HISTORY OF THE TRANS SUPERIOR INTERNATIONAL YACHT RACE
The Trans Superior was first held in 1969 as a challenge between two old friends from White Pine, Michigan. Dr. John Pierpoint's and Jack Soetebier's friendly challenge turned into a race involving 22 sailing yachts from all over the Great Lakes. The race was won by Tigress, a New York 36, sailed by George Lyons of Rochester, Michigan, in an elapsed time of 84 hours and 2 minutes.
The race has always been held every odd-numbered year. The 24th running of the Trans, the world's longest known freshwater sailboat race, will commence Saturday, August 5, 2017, at the Gros Cap Light in Whitefish Bay, near Sault Ste. Marie. The race start is scheduled for approximately 1300 hours EDT.
The race course, approximately 350 statue miles on this inland sea of Lake Superior, is from the lower end of Lake Superior defined by the Gros Cap Light near the mouth of the St. Mary's River, to a finish line extending from North Pier of the Duluth, Minnesota ship canal, to a white pin buoy some 150-200 yards south of the canal's south pier.

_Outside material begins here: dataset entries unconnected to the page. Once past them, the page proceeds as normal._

(* ===== verification/AsyncContext.v ===== *)
(** * The execution context and its asynchronous waiters

    All the waiters that coroutines of one execution context left in pools, with the service
    that shuts them down ([AsyncWaiterContext] in pool/detail/waiter.hpp). The waiters
    themselves are in AsyncWaiter.v; here they run together, in every interleaving, and the
    theorems about them are stated. *)

From S2P Require Import Prelude ObjectPool AsyncWaiter.

(** The context with all the operations started on it. *)
Record Ctx := mkCtx { phase : Phase; ops : list Op }.

Inductive action :=
| Start (a : Arrival) (connected : bool)
| On (i : nat) (e : event)
| ShutdownBegins
| PrepareNext
| PrepareDone
| AbandonNext
| ShutdownEnds.

(** The waiters linked in one of the two lists. *)
Definition listed (m : Membership) (l : list Op) : list nat :=
  filter (fun i => context_hook <$> l !! i = Some m) (seq 0 (length l)).

Definition update (c : Ctx) (ph : Phase) (i : nat) (r : result Fault Op) : result Fault Ctx :=
  o ← r; Ok (mkCtx ph (<[i := o]> (ops c))).

Definition step (c : Ctx) (a : action) : option (result Fault Ctx) :=
  match a with
  | Start a connected =>
      match running (phase c), initiate_immediate a with
      | true, None => Some (Ok (mkCtx (phase c) (ops c ++ [new_waiter (arrives_bounded a) connected])))
      | _, _ => None
      end
  | On i e => o ← ops c !! i; update c (phase c) i <$> event_step (phase c) e o
  | ShutdownBegins =>
      if running (phase c) && forallb (fun o => bool_decide (pc o = IDone)) (ops c)
      then Some (Ok (mkCtx (Preparing (listed Registry (ops c))) (splice <$> ops c))) else None
  | PrepareNext =>
      match phase c with
      | Preparing (i :: todo) => o ← ops c !! i; Some (update c (Preparing todo) i (prepare_abandon o))
      | _ => None
      end
  | PrepareDone =>
      match phase c with Preparing [] => Some (Ok (mkCtx (Abandoning (listed Abandoned (ops c))) (ops c))) | _ => None end
  | AbandonNext =>
      match phase c with
      | Abandoning (i :: todo) => o ← ops c !! i; Some (update c (Abandoning todo) i (abandon_front o))
      | _ => None
      end
  | ShutdownEnds => match phase c with Abandoning [] => Some (Ok (mkCtx Stopped (ops c))) | _ => None end
  end.

Definition steps (c c' : Ctx) : Prop := exists a, step c a = Some (Ok c').
Definition fresh : Ctx := mkCtx Running [].
Definition reachable (c : Ctx) : Prop := rtc steps fresh c.

(** A run of given actions, for examples. *)
Fixpoint run (c : Ctx) (l : list action) : option (result Fault Ctx) :=
  match l with
  | [] => Some (Ok c)
  | a :: l => r ← step c a; match r with Ok c => run c l | Err f => Some (Err f) end
  end.

(** Once the context stops, events link nothing, leave its lists alone and call no handler. *)
Definition quiet (o o' : Op) : Prop :=
  context_hook o' = context_hook o /\ (hook o' = true -> hook o = true) /\ invoked o' = invoked o.

Lemma release_quiet o o' : intrusive_ptr_release o = Ok o' -> quiet o o'.
Proof. unfold intrusive_ptr_release, touch, require. cbn. intros H. repeat (case_match; simplify_eq/=); done. Qed.

Lemma complete_quiet s o o' : complete_waiter_locked s o = Ok o' -> quiet o o'.
Proof. unfold complete_waiter_locked, unlink_waiter, touch, require. cbn. intros H. repeat (case_match; simplify_eq/=); done. Qed.

Lemma select_quiet s o o' : select s o = Ok o' -> quiet o o'.
Proof.
  unfold select, touch, require. cbn. intros H. repeat (case_match; simplify_eq/=); eauto using complete_quiet; done.
Qed.

Lemma post_completion_quiet b o o' : post_completion true b o = Ok o' -> quiet o o'.
Proof.
  unfold post_completion, submit, submit_initiation. cbn. intros H. unfold touch in H. case_match; [|done].
  cbn -[intrusive_ptr_release] in H.
  destruct (intrusive_ptr_release (set_selector o false)) eqn:E; simplify_eq/=. by apply release_quiet in E.
Qed.

#[local] Hint Resolve release_quiet complete_quiet select_quiet post_completion_quiet : menagerie.

Lemma event_quiet ph e o o' : running ph = false -> event_step ph e o = Some (Ok o') -> quiet o o'.
Proof.
  intros Hph He. assert (stopping ph = true) as Hs by (by destruct ph).
  unfold event_step, when, at_pc in He. rewrite Hph, ?Hs in He.
  destruct e; cbn -[complete_waiter_locked select post_completion] in He; repeat case_match; simplify_eq; try done; eauto with menagerie.
  all: first [by apply complete_quiet in He | by apply release_quiet in He
             | unfold drop_registration, touch in He; case_match; [by apply release_quiet in He|done]].
Qed.

(** ** The invariant of the context

    The shutdown first unlinks all its waiters from the pools, and then abandons each once. *)
Definition phase_inv (ph : Phase) (l : list Op) : Prop :=
  match ph with
  | Running => True
  | Preparing todo =>
      NoDup todo /\ (forall i, i ∈ todo -> context_hook <$> l !! i = Some Abandoned) /\
      (forall i o, l !! i = Some o -> hook o = true -> i ∈ todo)
  | Abandoning todo =>
      NoDup todo /\ (forall i, i ∈ todo <-> context_hook <$> l !! i = Some Abandoned) /\ Forall (fun o => hook o = false) l
  | Stopped => Forall (fun o => hook o = false /\ context_hook o = Unlisted) l
  end.

Record ctx_inv (c : Ctx) : Prop := {
  c_ops : Forall (inv (running (phase c))) (ops c);
  c_phase : phase_inv (phase c) (ops c)
}.

Lemma elem_of_listed m l i : i ∈ listed m l <-> context_hook <$> l !! i = Some m.
Proof.
  unfold listed. rewrite list_elem_of_filter, elem_of_seq. split; [by intros [? _]|].
  intros H. split; [done|]. destruct (l !! i) eqn:E; [|done]. apply lookup_lt_Some in E. lia.
Qed.

Lemma NoDup_listed m l : NoDup (listed m l).
Proof. apply NoDup_filter, NoDup_seq. Qed.

Lemma phase_inv_event ph l i o o' : phase_inv ph l -> l !! i = Some o -> (running ph = false -> quiet o o') ->
  phase_inv ph (<[i := o']> l).
Proof.
  intros Hp Hi Hq. destruct ph as [|todo|todo|]; cbn in *; [done|..]; destruct (Hq eq_refl) as (Hc & Hh & _); clear Hq.
  all: assert (forall j, context_hook <$> <[i := o']> l !! j = context_hook <$> l !! j) as Hs
    by (intros j; destruct (decide (i = j)) as [<-|]; [rewrite Hi, list_lookup_insert_eq by eauto using lookup_lt_Some; cbn; congruence
        |by rewrite list_lookup_insert_ne]).
  - destruct Hp as (Hn & Ha & Hk). split_and!; [done|intros j Hj; rewrite Hs; auto|].
    intros j x Hj Hx. apply list_lookup_insert_Some in Hj as [(-> & -> & _)|[_ Hj]]; eauto.
  - destruct Hp as (Hn & Ha & Hk). split_and!; [done|intros j; rewrite Hs; auto|].
    apply Forall_insert; [done|]. rewrite Forall_lookup in Hk. apply Hk in Hi. destruct (hook o'); naive_solver.
  - apply Forall_insert; [done|]. rewrite Forall_lookup in Hp. apply Hp in Hi as [? ?]. split; [|congruence].
    destruct (hook o'); naive_solver.
Qed.

(** A step either goes on and keeps the invariant, or is the failure that the code answers by
    terminating. *)
Definition proceeds (c : Ctx) (a : action) (r : result Fault Ctx) : Prop :=
  (exists c', r = Ok c' /\ ctx_inv c') \/ (phase c = Running /\ (exists i, a = On i (Submit false)) /\ r = Err Terminated).

Lemma start_inv c b k : ctx_inv c -> phase c = Running -> ctx_inv (mkCtx (phase c) (ops c ++ [new_waiter b k])).
Proof.
  intros [Ho Hp] Hph. rewrite Hph in *. constructor; [|done].
  apply Forall_app. split; [done|]. apply Forall_singleton, new_waiter_inv.
Qed.

Lemma on_inv c i e o r : ctx_inv c -> ops c !! i = Some o -> event_step (phase c) e o = Some r ->
  proceeds c (On i e) (update c (phase c) i r).
Proof.
  intros [Ho Hp] Hi He. pose proof (proj1 (Forall_lookup _ _) Ho i o Hi) as Hio.
  assert (forall o', r = Ok o' -> inv (running (phase c)) o' -> proceeds c (On i e) (update c (phase c) i r)) as Hgo.
  { intros o' -> Hi'. left. eexists. split; [done|]. constructor; cbn; [by apply Forall_insert|].
    eapply phase_inv_event; eauto using event_quiet. }
  destruct (event_fits _ _ _ _ Hio He) as [(o' & -> & ? & _)|[->|(? & -> & ->)]]; [by eapply Hgo..|]. right. eauto.
Qed.

Lemma shutdown_begins_inv c : ctx_inv c -> phase c = Running -> Forall (fun o => pc o = IDone) (ops c) ->
  ctx_inv (mkCtx (Preparing (listed Registry (ops c))) (splice <$> ops c)).
Proof.
  intros [Ho Hp] Hph Hpc. rewrite Hph in *. cbn in Ho. constructor; cbn.
  - apply Forall_fmap, Forall_lookup. intros i o Hi. rewrite Forall_lookup in Ho, Hpc. apply splice_inv; eauto.
  - split_and!; [apply NoDup_listed|..].
    + intros i [o [Hi Hc]]%elem_of_listed%fmap_Some. rewrite list_lookup_fmap, Hi. cbn. unfold splice. by rewrite decide_True.
    + intros i o Hi Hh. rewrite list_lookup_fmap in Hi. apply fmap_Some in Hi as (o' & Hi & ->).
      apply elem_of_listed. rewrite Hi. cbn. f_equal. rewrite Forall_lookup in Ho. destruct (Ho _ _ Hi).
      unfold splice in Hh. case_decide; [done|]. destruct (i_hook Hh) as (_ & _ & Hc). by destruct (context_hook o').
Qed.

Lemma prepare_op c i todo o : ctx_inv c -> phase c = Preparing (i :: todo) -> ops c !! i = Some o ->
  exists o', prepare_abandon o = Ok o' /\ inv false o' /\ context_hook o' = Abandoned /\ hook o' = false /\ invoked o' = invoked o.
Proof.
  intros [Ho Hp] Hph Hi. rewrite Hph in *. destruct Hp as (_ & Ha & _). rewrite Forall_lookup in Ho.
  apply prepare_fits; [by apply (Ho i)|]. specialize (Ha i ltac:(left)). rewrite Hi in Ha. by injection Ha.
Qed.

Lemma abandon_op c i todo o : ctx_inv c -> phase c = Abandoning (i :: todo) -> ops c !! i = Some o ->
  exists o', abandon_front o = Ok o' /\ inv false o' /\ context_hook o' = Unlisted /\ hook o' = false /\ invoked o' = invoked o.
Proof.
  intros [Ho Hp] Hph Hi. rewrite Hph in *. destruct Hp as (_ & Ha & Hk). rewrite Forall_lookup in Ho, Hk.
  apply abandon_fits; [by apply (Ho i)| |by apply (Hk i)]. assert (i ∈ i :: todo) as H%Ha by left. rewrite Hi in H. by injection H.
Qed.
Lemma register_core k sl' (m : registry) k' :
  k' ∉ key_if (has k m) k ->
  option_map (fun sl => (obj sl, node sl)) (<[k := sl']> m !! k') = option_map (fun sl => (obj sl, node sl)) (m !! k') \/
  (m !! k' = None /\ is_Some (<[k := sl']> m !! k')).
Proof.
  intros Hk. destruct (decide (k = k')) as [<-|Hne]; [|left; by rewrite lookup_insert_ne]. right. rewrite lookup_insert_eq.
  unfold has in Hk. case_bool_decide as Hm; cbn in Hk; [set_solver|]. split; [|by eexists]. by apply eq_None_not_Some.
Qed.

Lemma sweep_core now uses (m : registry) k : k ∉ changed_by_sweep now uses m -> sweep now uses m !! k = m !! k.
Proof.
  intros Hk. unfold sweep. rewrite lookup_omap. destruct (m !! k) as [sl|] eqn:E; [|done]. cbn.
  destruct (decide (sweep_slot now uses sl = Some sl)) as [->|Hne]; [done|]. destruct Hk. unfold changed_by_sweep.
  apply elem_of_dom. exists sl. apply map_lookup_filter_Some. done.
Qed.

Lemma key_step s s' k' : locks_inv s -> key_inv s k' -> step s s' -> key_inv s' k'.
Proof.
  intros HL HI Hs. pose proof Hs as Hs'. destruct Hs; try (eapply key_step_threads; [done..|]; intros m0 d0 Heq; apply (f_equal fresh) in Heq; cbn in Heq; lia).
  - apply key_inv_map; [done|]. intros _. apply register_core.
  - apply key_inv_map; [done|]. intros _. apply register_core.
  - apply key_inv_map; [done|]. intros _ Hk. left. unfold reset in H. destruct (map_ s !! k) as [sl|]; [|done]. destruct (lt sl); try done.
    injection H as <-. rewrite lookup_delete_ne; [done|]. set_solver.
  - apply key_inv_map; [done|]. intros _ Hk. left. unfold clear. rewrite lookup_empty. by rewrite (not_elem_of_dom_1 _ _ Hk).
  - apply key_inv_map; [done|]. intros _ Hk. left. by rewrite sweep_core.
Qed.

Lemma reachable_spider n s : reachable n s -> locks_inv s /\ forall k, key_inv s k.
Proof.
  apply (rtc_preserves step (fun s => locks_inv s /\ forall k, key_inv s k)).
  - intros a b [HL HK] Hs. split; [by eapply locks_step|]. intros k. by eapply key_step.
  - split.
    + split; cbn; [intros k sl; by rewrite lookup_empty|]. intros i m. rewrite lookup_empty. split; [|done].
      intros (p & Hp & Hh). apply lookup_replicate in Hp as [-> _]. done.
    + intros k _. cbn. rewrite lookup_empty. split_and!; [done|done|]. intros i p Hp. by apply lookup_replicate in Hp as [-> _].
Qed.

(** C28. One instance per registration, however many threads ask. As long as a key's registration
    has not been replaced, removed or emptied by the janitor, at most one object was made
    for it and every handle ever returned is the same object, the one in the registry. *)
Theorem single_instance n s k :
  reachable n s -> k ∉ disturbed s ->
  (length (made_for k s) <= 1)%nat /\
  forall o o', o ∈ handles k s -> o' ∈ handles k s \/ o' ∈ made_for k s ->
  o = o' /\ exists sl, map_ s !! k = Some sl /\ obj sl = Some o.
Proof.
  intros [_ HK]%reachable_spider Hk. specialize (HK k Hk). destruct (map_ s !! k) as [sl|].
  - destruct HK as [_ HK]. destruct (obj sl) as [x|] eqn:Eo.
    + destruct HK as (H1 & H2 & _). split; [destruct H2 as [-> | ->]; cbn; lia|]. rewrite Forall_forall in H1.
      intros o o' Ho [Ho'|Ho']; pose proof (H1 o Ho) as ->; [pose proof (H1 o' Ho') as ->|assert (o' = x) as ->].
      * split; [done|]. by exists sl.
      * destruct H2 as [E|E]; rewrite E in Ho'; [by apply elem_of_nil in Ho'|by apply list_elem_of_singleton in Ho'].
      * split; [done|]. by exists sl.
    + destruct HK as (H1 & H2 & H3). rewrite H1. split; [|intros o o' Ho; by apply elem_of_nil in Ho].
      destruct H3 as [->|(i & p & o & Hi & Ho)]; [cbn; lia|]. rewrite (H2 i p o Hi Ho). cbn. lia.
  - destruct HK as (-> & -> & _). split; [cbn; lia|]. intros o o' Ho. by apply elem_of_nil in Ho.
Qed.

Definition db : Key := {| type := 1; id := 0 |}.

(** One step of a run, its side conditions evaluated. *)
Ltac normalise := match goal with |- rtc step ?s _ => let s' := eval vm_compute in s in change s with s' end.
Ltac advance c := eapply rtc_l; [eapply c; vm_compute; reflexivity|]; normalise.

Lemma demo_get : exists s, reachable 2 s /\ disturbed s = ∅ /\ handles db s = [7; 7]%nat /\ made_for db s = [7%nat].
Proof.
  eexists. split.
  - eapply rtc_l; [apply (RegisterFactory (start 2) db 3 Immortal)|]. normalise. advance (fun s => Call s 0 db). advance (fun s => FastMiss s 0 db 5).
    advance (fun s => Snap s 0 db). advance (fun s => Lock s 0 db). advance (fun s => Call s 1 db). advance (fun s => FastMiss s 1 db 5).
    advance (fun s n f => CheckMiss s 0 db n f 6). advance (fun s n f => Run s 0 db n f (Some 7%nat)). advance (fun s n => Store s 0 db n (Some 7%nat) 7).
    advance (fun s => Snap s 1 db). advance (fun s => Lock s 1 db). advance (fun s n f => CheckReturn s 1 db n f 8). apply rtc_refl.
  - by vm_compute.
Qed.

Lemma single_instance_witness : exists s, reachable 2 s /\ handles db s = [7; 7]%nat /\ (length (made_for db s) <= 1)%nat.
Proof.
  destruct demo_get as (s & HR & Hd & Hh & _). exists s. split; [exact HR|]. split; [exact Hh|].
  apply (single_instance 2 s db HR). rewrite Hd. set_solver.
Defined.

(** A registration replaced while its service is under construction is overwritten by what the old
    factory makes: the slot then holds that object although the newer registration has
    another one. *)
Example stale_construction_wins : exists s sl, reachable 1 s /\ map_ s !! db = Some sl /\ obj sl = Some 7%nat /\ factory sl = None /\ handles db s = [7%nat].
Proof.
  eexists _, _. split.
  - eapply rtc_l; [apply (RegisterFactory (start 1) db 3 Immortal)|]. normalise. advance (fun s => Call s 0 db). advance (fun s => FastMiss s 0 db 5).
    advance (fun s => Snap s 0 db). advance (fun s => Lock s 0 db). advance (fun s n f => CheckMiss s 0 db n f 6).
    eapply rtc_l; [apply (fun s => RegisterObject s db 9 Immortal 6)|]. normalise. advance (fun s n f => Run s 0 db n f (Some 7%nat)).
    advance (fun s n => Store s 0 db n (Some 7%nat) 7). apply rtc_refl.
  - by vm_compute.
Qed.

(** A registration removed before a thread takes its construction mutex: the thread goes on to
    lock a mutex that was destroyed with the node. *)
Example mutex_outlived : exists s, reachable 1 s /\ threads s = [TCheck db 0 (Some 3%nat)] /\ map_ s = ∅.
Proof.
  eexists. split.
  - eapply rtc_l; [apply (RegisterFactory (start 1) db 3 Resettable)|]. normalise. advance (fun s => Call s 0 db). advance (fun s => FastMiss s 0 db 5).
    advance (fun s => Snap s 0 db). eapply rtc_l; [apply (fun s => Reset s db); vm_compute; reflexivity|]. normalise. advance (fun s => Lock s 0 db). apply rtc_refl.
  - by vm_compute.
Qed.

(** An idle limit passes from the last access, not from the last use: a timed service whose
    handles are still held is emptied, and the next access makes a second one. *)
Example timed_in_use_replaced :
  let uses := fun _ : nat => 1%nat in
  let m := register_factory db 3 (Timed 60) 0 ∅ in
  match get 0 db (fun _ => Ok (Some 7%nat)) m with
  | Ok (_, m) => fst <$> match get 100 db (fun _ => Ok (Some 8%nat)) (sweep 100 uses m) with Ok x => Some x | Err _ => None end
  | Err _ => None
  end = Some (Some 8%nat).
Proof. vm_compute. reflexivity. Qed.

Surface water temperatures vary between 60 and 75 degrees. Surface water aside, Lake Superior's water temperature averages 40 degrees F. during the summer months and 39 degrees F. in the winter. Evening air temperatures during the summer months can be cool. The colder lake water can quickly and dramatically affect weather and sea conditions on the Lake and along its shores. Sailors sailing in exposed areas of the Lake, even during the more stable summer months, often experience dramatic wind shifts with velocities which can quickly build seas in excess of 10 feet.Early August on the 'Big Lake' has unpredictable weather as the rule, not the exception.